18.04.2024

Die Überwachungsrechte des Betriebsrates

Überwachungsrechte sichern die Arbeitnehmer:innen

Dieser Beitrag stammt aus dem GÖD-Magazin 3/2024
von Mag. Stefan Jöchtl

 

Um den Arbeitnehmer:innen die individuell nur sehr begrenzt mögliche Kontrolle der Einhaltung von arbeitsrechtlichen Ansprüchen und gesetzlichen Schutznormen, aber auch der Gleichbehandlung zu ermöglichen, räumt das Arbeitsverfassungsgesetz dem Betriebsrat (aber auch jedem Betriebsratsmitglied alleine) ein umfassendes Überwachungsrecht, das natürlich und gerade auch vorbeugend, also ohne besonderen Anlass, ausgeübt werden kann, ein und legt beispielhaft genannte konkrete Kontroll- und Einsichtsrechte fest.
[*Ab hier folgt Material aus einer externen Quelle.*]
(** X6. A url that [getLastValidUrl] returns is the file name of one of the
    frames, is not empty and is neither marker, and every frame after that
    one is anonymous or native code. Without frames, or with such frames
    only, there is no url. *)
Theorem getLastValidUrl_sound (frames : option (list StackFrame)) :
  (forall url,
      getLastValidUrl frames = Some url ->
      url <> "" /\ url <> "<anonymous>" /\ url <> "[native code]"
      /\ exists before frame after_,
          frames = Some (before ++ frame :: after_)%list
          /\ filename frame = Some url
          /\ forallb unattributable after_ = true)
  /\ (forallb unattributable
              (match frames with Some f => f | None => [] end) = true ->
      getLastValidUrl frames = None).
Proof.
  unfold getLastValidUrl. split.
  - intros url H.
    apply lastValid_sound in H
      as [skipped [frame [rest [Hrev [Hs [Hf [Hname Hurl]]]]]]].
    split; [exact Hurl|].
    unfold unattributable in Hf. rewrite Hname in Hf.
    apply orb_false_iff in Hf as [Ha Hn].
    split; [now apply String.eqb_neq|]. split; [now apply String.eqb_neq|].
    exists (rev rest), frame, (rev skipped).
    destruct frames as [l|]; [|now destruct skipped].
    repeat split; trivial.
    + f_equal. rewrite <- (rev_involutive l), Hrev.
      rewrite rev_app_distr. cbn [rev]. now rewrite <- app_assoc.
    + now rewrite forallb_rev.
  - intros Hall. rewrite <- (app_nil_r (rev _)).
    rewrite lastValid_skips; [reflexivity | now rewrite forallb_rev].
Qed.

Lemma getLastValidUrl_last_frame_witness :
  getLastValidUrl
    (Some ([{| filename := Some "https://shop.example/app.js";
               function := Some "main"; lineno := number (Int 3);
               colno := number (Int 1); in_app := Some true |}]
           ++ {| filename := None; function := Some "eval";
                 lineno := undefined; colno := undefined;
                 in_app := Some true |}
           :: [{| filename := Some "[native code]"; function := Some "forEach";
                  lineno := undefined; colno := undefined;
                  in_app := Some false |}])%list)
  = None.
Proof.
  apply (getLastValidUrl_last_frame
           [{| filename := Some "https://shop.example/app.js";
               function := Some "main"; lineno := number (Int 3);
               colno := number (Int 1); in_app := Some true |}]
           [{| filename := Some "[native code]"; function := Some "forEach";
               lineno := undefined; colno := undefined;
               in_app := Some false |}]
           {| filename := None; function := Some "eval";
              lineno := undefined; colno := undefined;
              in_app := Some true |});
    reflexivity.
Defined.

Section EventUrl.

Context {env : Environment}.

Lemma getEventFilterUrl_frames (event : Event) :
  getEventFilterUrl event = lastValid (rev (eventFrames event)).
Proof.
  unfold getEventFilterUrl, getLastValidUrl, eventFrames, first_exception.
  destruct event as [[[[[|[t v [[[[|f fs]|]]|] m] rest]|]]|] msg ex tg lv];
    reflexivity.
Qed.

(** X7. After [enhanceEventWithInitialFrame] an event that had no frame is
    attributed to the url given, or to the document location when the url is
    not a non-empty string, unless that name is a marker or empty; an event
    that had frames keeps the url it had. *)
Theorem getEventFilterUrl_enhance (event : Event) (url line column : any) :
  getEventFilterUrl (enhanceEventWithInitialFrame event url line column)
  = match eventFrames event with
    | [] =>
        let name :=
          match url with
          | str u => if String.eqb u "" then getLocationHref else u
          | _ => getLocationHref
          end in
        if String.eqb name "<anonymous>" || String.eqb name "[native code]"
           || String.eqb name ""
        then None else Some name
    | _ => getEventFilterUrl event
    end.
Proof.
  rewrite !getEventFilterUrl_frames, eventFrames_enhance.
  destruct (eventFrames event) as [|frame frames]; [|reflexivity].
  cbn [rev app lastValid initialFrame filename differs].
  destruct (String.eqb _ "<anonymous>"); [reflexivity|].
  destruct (String.eqb _ "[native code]"); reflexivity.
Qed.

(** X8. [enhanceEventWithInitialFrame] touches the frame list only: the
    message, extra, tags and level of the event, the exceptions after the
    first, and the type, value and mechanism of the first are as they were.
    The event it returns always has a first exception with a frame. *)
Theorem enhanceEventWithInitialFrame_keeps
        (event : Event) (url line column : any) :
  let enhanced := enhanceEventWithInitialFrame event url line column in
  message enhanced = message event
  /\ extra enhanced = extra event
  /\ tags enhanced = tags event
  /\ level enhanced = level event
  /\ tl (exceptions enhanced) = tl (exceptions event)
  /\ type (first_exception enhanced) = type (first_exception event)
  /\ value (first_exception enhanced) = value (first_exception event)
  /\ mechanism (first_exception enhanced) = mechanism (first_exception event)
  /\ exceptions enhanced <> []
  /\ eventFrames enhanced <> [].
Proof.
  intros enhanced. repeat split;
    try (unfold enhanced, enhanceEventWithInitialFrame, exceptions,
           first_exception;
         destruct event as [[[[[|[t v st m] rest]|]]|] msg ex tg lv];
         simpl; (reflexivity || discriminate)).
  unfold enhanced. rewrite eventFrames_enhance.
  destruct (eventFrames event); discriminate.
Qed.

End EventUrl.

(** *** More on exceptions from errors *)

Section MoreFromError.

Context {env : Environment}.

Lemma parseStackFrames_returns (stackParser : StackParser) (ex : any) :
  nullish ex = false ->
  exists frames, parseStackFrames stackParser ex = Returns frames.
Proof.
  intros Hex. unfold parseStackFrames.
  destruct (rawStack_returns ex Hex) as [raw ->].
  destruct (getPopSize_returns ex) as [pop ->]. simpl. eauto.
Qed.

Lemma exceptionFromError_returns (stackParser : StackParser) (ex : any) :
  nullish ex = false ->
  exists exception, exceptionFromError stackParser ex = Returns exception.
Proof.
  intros Hex.
  destruct (rawStack_returns ex Hex) as [raw Hraw].
  destruct (getPopSize_returns ex) as [pop Hpop].
  destruct (and_get_returns ex "name") as [name Hname].
  destruct (extractMessage_returns ex) as [message Hmessage].
  eexists.
  exact (exceptionFromError_eq stackParser ex raw name message pop
           Hraw Hpop Hname Hmessage).
Qed.

(** X9. [parseStackFrames] and [exceptionFromError] throw a TypeError on
    [undefined] and [null], before the parser is called: whatever the
    parser would do. On another value they return, whatever the parser
    does, when the test of [reactMinifiedRegexp] runs no code of the
    message: when [framesToPop] is a number, so that the test is not
    reached, or when the message is a primitive. *)
Theorem parseStackFrames_throws_on_nullish
        (stackParser : StackParser) (ex : any) :
  (nullish ex = true ->
   parseStackFrames stackParser ex = Throws "TypeError"
   /\ exceptionFromError stackParser ex = Throws "TypeError")
  /\ (nullish ex = false ->
      (exists n, get ex "framesToPop" = Returns (number n))
      \/ (exists message,
             get ex "message" = Returns message
             /\ isPrimitive message = true) ->
      (exists frames, parseStackFrames stackParser ex = Returns frames)
      /\ exists exception,
          exceptionFromError stackParser ex = Returns exception).
Proof.
  split.
  - destruct ex; try discriminate; intros _; split; reflexivity.
  - intros Hex _. split.
    + now apply parseStackFrames_returns.
    + now apply exceptionFromError_returns.
Qed.

(** X10. What the stack parser is called with. The stack is the
    [stacktrace] property when that is truthy, else the [stack] property
    when that is truthy, else the empty string: never a falsy value other
    than the empty string. The number of frames to pop is the [framesToPop]
    property when that is a number, whatever number; otherwise it is 1 when
    the error is truthy and [reactMinifiedRegexp] matches its message, and
    0 in every other case. *)
Theorem stack_parser_arguments
        (stackParser : StackParser) (ex raw : any) (pop : num) :
  rawStack ex = Returns raw ->
  getPopSize ex = Returns pop ->
  parseStackFrames stackParser ex
  = Returns (try_catch (stackParser raw pop) [])
  /\ (truthy raw = true \/ raw = str "")
  /\ (forall stacktrace stack,
         get ex "stacktrace" = Returns stacktrace ->
         get ex "stack" = Returns stack ->
         raw = if truthy stacktrace then stacktrace
               else if truthy stack then stack else str "")
  /\ (forall n, get ex "framesToPop" = Returns (number n) -> pop = n)
  /\ (forall framesToPop message,
         get ex "framesToPop" = Returns framesToPop ->
         typeof framesToPop <> t_number ->
         get ex "message" = Returns message ->
         pop = if truthy ex
                  && Regex.test reactMinifiedRegexp (ToString message)
               then Int 1 else Int 0).
Proof.
  intros Hraw Hpop. split; [|split; [|split; [|split]]].
  - unfold parseStackFrames. now rewrite Hraw, Hpop.
  - unfold rawStack in Hraw.
    destruct (get ex "stacktrace") as [stacktrace|]; [|discriminate].
    cbn [bind] in Hraw. destruct (truthy stacktrace) eqn:Ht.
    + injection Hraw as <-. now left.
    + destruct (get ex "stack") as [stack|]; [|discriminate].
      cbn [bind] in Hraw. injection Hraw as <-. unfold or_.
      destruct (truthy stack) eqn:Hs; auto.
  - intros stacktrace stack Hst Hsk. unfold rawStack in Hraw.
    rewrite Hst in Hraw. cbn [bind] in Hraw.
    destruct (truthy stacktrace); [now injection Hraw|].
    rewrite Hsk in Hraw. cbn [bind] in Hraw. now injection Hraw.
  - intros n Hn. unfold getPopSize in Hpop.
    assert (Hex : truthy ex = true)
      by (destruct ex; try discriminate; reflexivity).
    rewrite Hex, Hn in Hpop. cbn [bind] in Hpop. now injection Hpop.
  - intros framesToPop message Hf Htype Hm. unfold getPopSize in Hpop.
    destruct (truthy ex); [|now injection Hpop].
    rewrite Hf in Hpop. cbn [bind andb] in Hpop.
    destruct framesToPop as [| | |n| | |];
      try (rewrite Hm in Hpop; cbn [bind] in Hpop;
           destruct (Regex.test reactMinifiedRegexp (ToString message));
           now injection Hpop).
    now elim Htype.
Qed.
Als wesentliches Kontrollrecht kommt dem Betriebsrat das Recht zu, in die vom Betrieb geführten Aufzeichnungen über die Bezüge der Arbeitnehmer:innen und die zur Berechnung dieser Bezüge erforderlichen Unterlagen Einsicht zu nehmen, sie zu überprüfen und die Auszahlung zu kontrollieren sowie generell die Einhaltung der die Arbeitnehmer:innen des Betriebes betreffenden Rechtsvorschriften, daher der für den Betrieb geltenden Kollektivverträge, der Betriebsvereinbarungen und sonstiger arbeitsrechtlicher Vereinbarungen, zu überwachen1. Diese Einsichtsrechte stehen dabei immer dem jeweils zuständigen Betriebsrat zu, also bei getrennten Betriebsräten jeweils dem der betreffenden Gruppe, bei gruppenübergreifenden Themen aber auch dem Betriebsausschuss.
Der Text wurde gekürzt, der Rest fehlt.